On learning what to learn: Heterogeneous observations of dynamics and establishing possibly causal relations among them

Before we attempt to (approximately) learn a function between two sets of observables of a physical process, we must first decide what the inputs and outputs of the desired function are going to be. Here we demonstrate two distinct, data-driven ways of first deciding “the right quantities” to relate through such a function, and then proceeding to learn it. This is accomplished by first processing simultaneous heterogeneous data streams (ensembles of time series) from observations of a physical system: records of multiple observation processes of the system.
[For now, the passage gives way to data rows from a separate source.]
Lemma sent_of_wf d m :
  doc_wf d -> m ∈ sent_of d <-> exists v, v ∈ doc_Versions d /\ m = mk d v.
Proof.
  intros [_ Hl]. unfold sent_of. rewrite Hl, elem_of_app, list_elem_of_fmap.
  destruct (last (doc_Versions d)) as [v|] eqn:E; [rewrite Z.eqb_refl|];
    split; [intros [(w & -> & Hw)|[]%not_elem_of_nil]|intros (w & Hw & ->)|
            intros [(w & -> & Hw)|[]%not_elem_of_nil]|intros (w & Hw & ->)]; eauto.
Qed.
Lemma is_latest_spec d v l :
  doc_wf d -> doc_Latest d = Some l -> v ∈ doc_Versions d -> is_latest d v = true <-> v = l.
Proof.
  intros [Hs Hlast] Hl Hv. unfold is_latest. rewrite bool_decide_eq_true, Hl. cbn.
  split; [intros [= Heq]|by intros ->]. rewrite Hl in Hlast. symmetry in Hlast.
  apply last_Some in Hlast as [vs Hvs]. rewrite Hvs in Hs, Hv.
  apply elem_of_snoc in Hv as [Hv| ->]; [|done]. rewrite fmap_app in Hs.
  apply StronglySorted_app in Hs as (Hlt & _ & _).
  specialize (Hlt (v_Version v) (v_Version l) ltac:(by apply list_elem_of_fmap_2) ltac:(by left)). lia.
Qed.
Lemma sent_of_no_projection d m :
  doc_wf d ->
  m ∈ sent_of (no_projection d) <-> exists v, v ∈ doc_Versions d /\ is_latest d v = true /\ m = mk d v.
Proof.
  intros Hd. pose proof Hd as [_ Hlast]. unfold sent_of, no_projection.
  cbn [doc_Versions doc_Latest with_versions fmap list_fmap app last].
  destruct (doc_Latest d) as [l|] eqn:El.
  - rewrite list_elem_of_singleton, mk_versions. symmetry in Hlast. apply last_Some_elem_of in Hlast.
    split.
    + intros ->. exists l. split_and!; [done| |done]. by apply (is_latest_spec d l l).
    + intros (v & Hv & Hil & ->). by apply (is_latest_spec d v l) in Hil as ->.
  - symmetry in Hlast. apply last_None in Hlast. rewrite Hlast.
    split; [by intros ?%not_elem_of_nil|by intros (v & ?%not_elem_of_nil & _)].
Qed.
Lemma sent_of_pipeline vs d m :
  vs <> [] ->
  m ∈ sent_of (with_versions None (getVersionsPipeline vs false false d) d) <->
  exists v, v ∈ doc_Versions d /\ v_Version v ∈ vs /\ m = mk d v.
Proof.
  intros Hne. unfold sent_of. cbn [doc_Versions doc_Latest with_versions].
  rewrite app_nil_r, list_elem_of_fmap. unfold getVersionsPipeline. rewrite app_nil_r, length_fmap.
  destruct vs as [|w vs]; [done|]. cbn [length Nat.eqb]. cbv zeta.
  setoid_rewrite mk_versions. setoid_rewrite list_elem_of_filter. cbn [negb].
  setoid_rewrite bool_decide_eq_true. setoid_rewrite list_elem_of_fmap_inj; [|by intros ? ? [=]].
  naive_solver.
Qed.

(** *** What the cursors of a request hold *)
Context `{!Slices, !SlicesLaws} (range : gmap string (list Z) -> list (string * list Z)).
Context (range_perm : forall m, range m ≡ₚ map_to_list m).

Lemma partition_versions_nonempty fs i vs :
  vf_Versions (PartitionIDFilter fs) !! i = Some vs -> vs <> [].
Proof.
  assert (Hloop : forall l st, (forall i vs, vf_Versions st.1 !! i = Some vs -> vs <> []) ->
    forall i vs, vf_Versions (fold_left partition_step l st).1 !! i = Some vs -> vs <> []).
  { intros l. induction l as [|f l IH]; intros st Hst; [done|]. cbn [fold_left]. apply IH.
    destruct st as [vf b]. unfold partition_step.
    destruct (GetAll f); [done|]. destruct (GetLatest f); [by destruct b|].
    cbv zeta. destruct (hasAllIdsVersion vf (GetValue f)); [done|]. cbn [fst vf_Versions].
    intros j ws. rewrite lookup_insert_Some. intros [[_ <-]|[_ Hj]]; [|by eapply Hst].
    by destruct (default [] _). }
  unfold PartitionIDFilter. destruct (Nat.eqb _ _); [|apply Hloop; intros ? ?];
    cbn [no_versions vf_Versions fst]; by rewrite lookup_empty.
Qed.

Definition sent_by (cursors : list (list (Doc V))) (m : M) : Prop :=
  exists ds d, ds ∈ cursors /\ d ∈ ds /\ m ∈ sent_of d.
Lemma elem_of_sent cursors m : m ∈ (concat cursors ≫= sent_of) <-> sent_by cursors m.
Proof.
  rewrite list_elem_of_bind. unfold sent_by. split.
  - intros (d & Hm & Hd). apply list_elem_of_In, in_concat in Hd as (ds & Hds & Hd).
    exists ds, d. apply list_elem_of_In in Hds, Hd. done.
  - intros (ds & d & Hds & Hd & Hm). exists d. split; [done|]. apply list_elem_of_In, in_concat.
    exists ds. split; by apply list_elem_of_In.
Qed.
Lemma sent_by_app cs1 cs2 m : sent_by (cs1 ++ cs2) m <-> sent_by cs1 m \/ sent_by cs2 m.
Proof. unfold sent_by. setoid_rewrite elem_of_app. naive_solver. Qed.
Lemma sent_by_if (b : bool) c m : sent_by (if b then [c] else []) m <-> b = true /\ sent_by [c] m.
Proof.
  unfold sent_by. destruct b; [naive_solver|]. setoid_rewrite elem_of_nil. naive_solver.
Qed.
Lemma sent_by_single c m : sent_by [c] m <-> exists d, d ∈ c /\ m ∈ sent_of d.
Proof. unfold sent_by. setoid_rewrite list_elem_of_singleton. naive_solver. Qed.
We determine (i) what subsets of observables are common between the observation processes (and therefore observable from each other, relatable through a function); and (ii) what information is unrelated to these common observables, therefore particular to each observation process, and not contributing to the desired function. Any data-driven technique can subsequently be used to learn the input–output relation—from k-nearest neighbors and Geometric Harmonics to Gaussian Processes and Neural Networks. Two particular “twists” of the approach are discussed. The first has to do with the identifiability of particular quantities of interest from the measurements. We now construct mappings from a single set of observations from one process to entire level sets of measurements of the second process, consistent with this single set. The second attempts to relate our framework to a form of causality: if one of the observation processes measures “now,” while the second observation process measures “in the future,” the function to be learned among what is common across observation processes constitutes a dynamical model for the system evolution.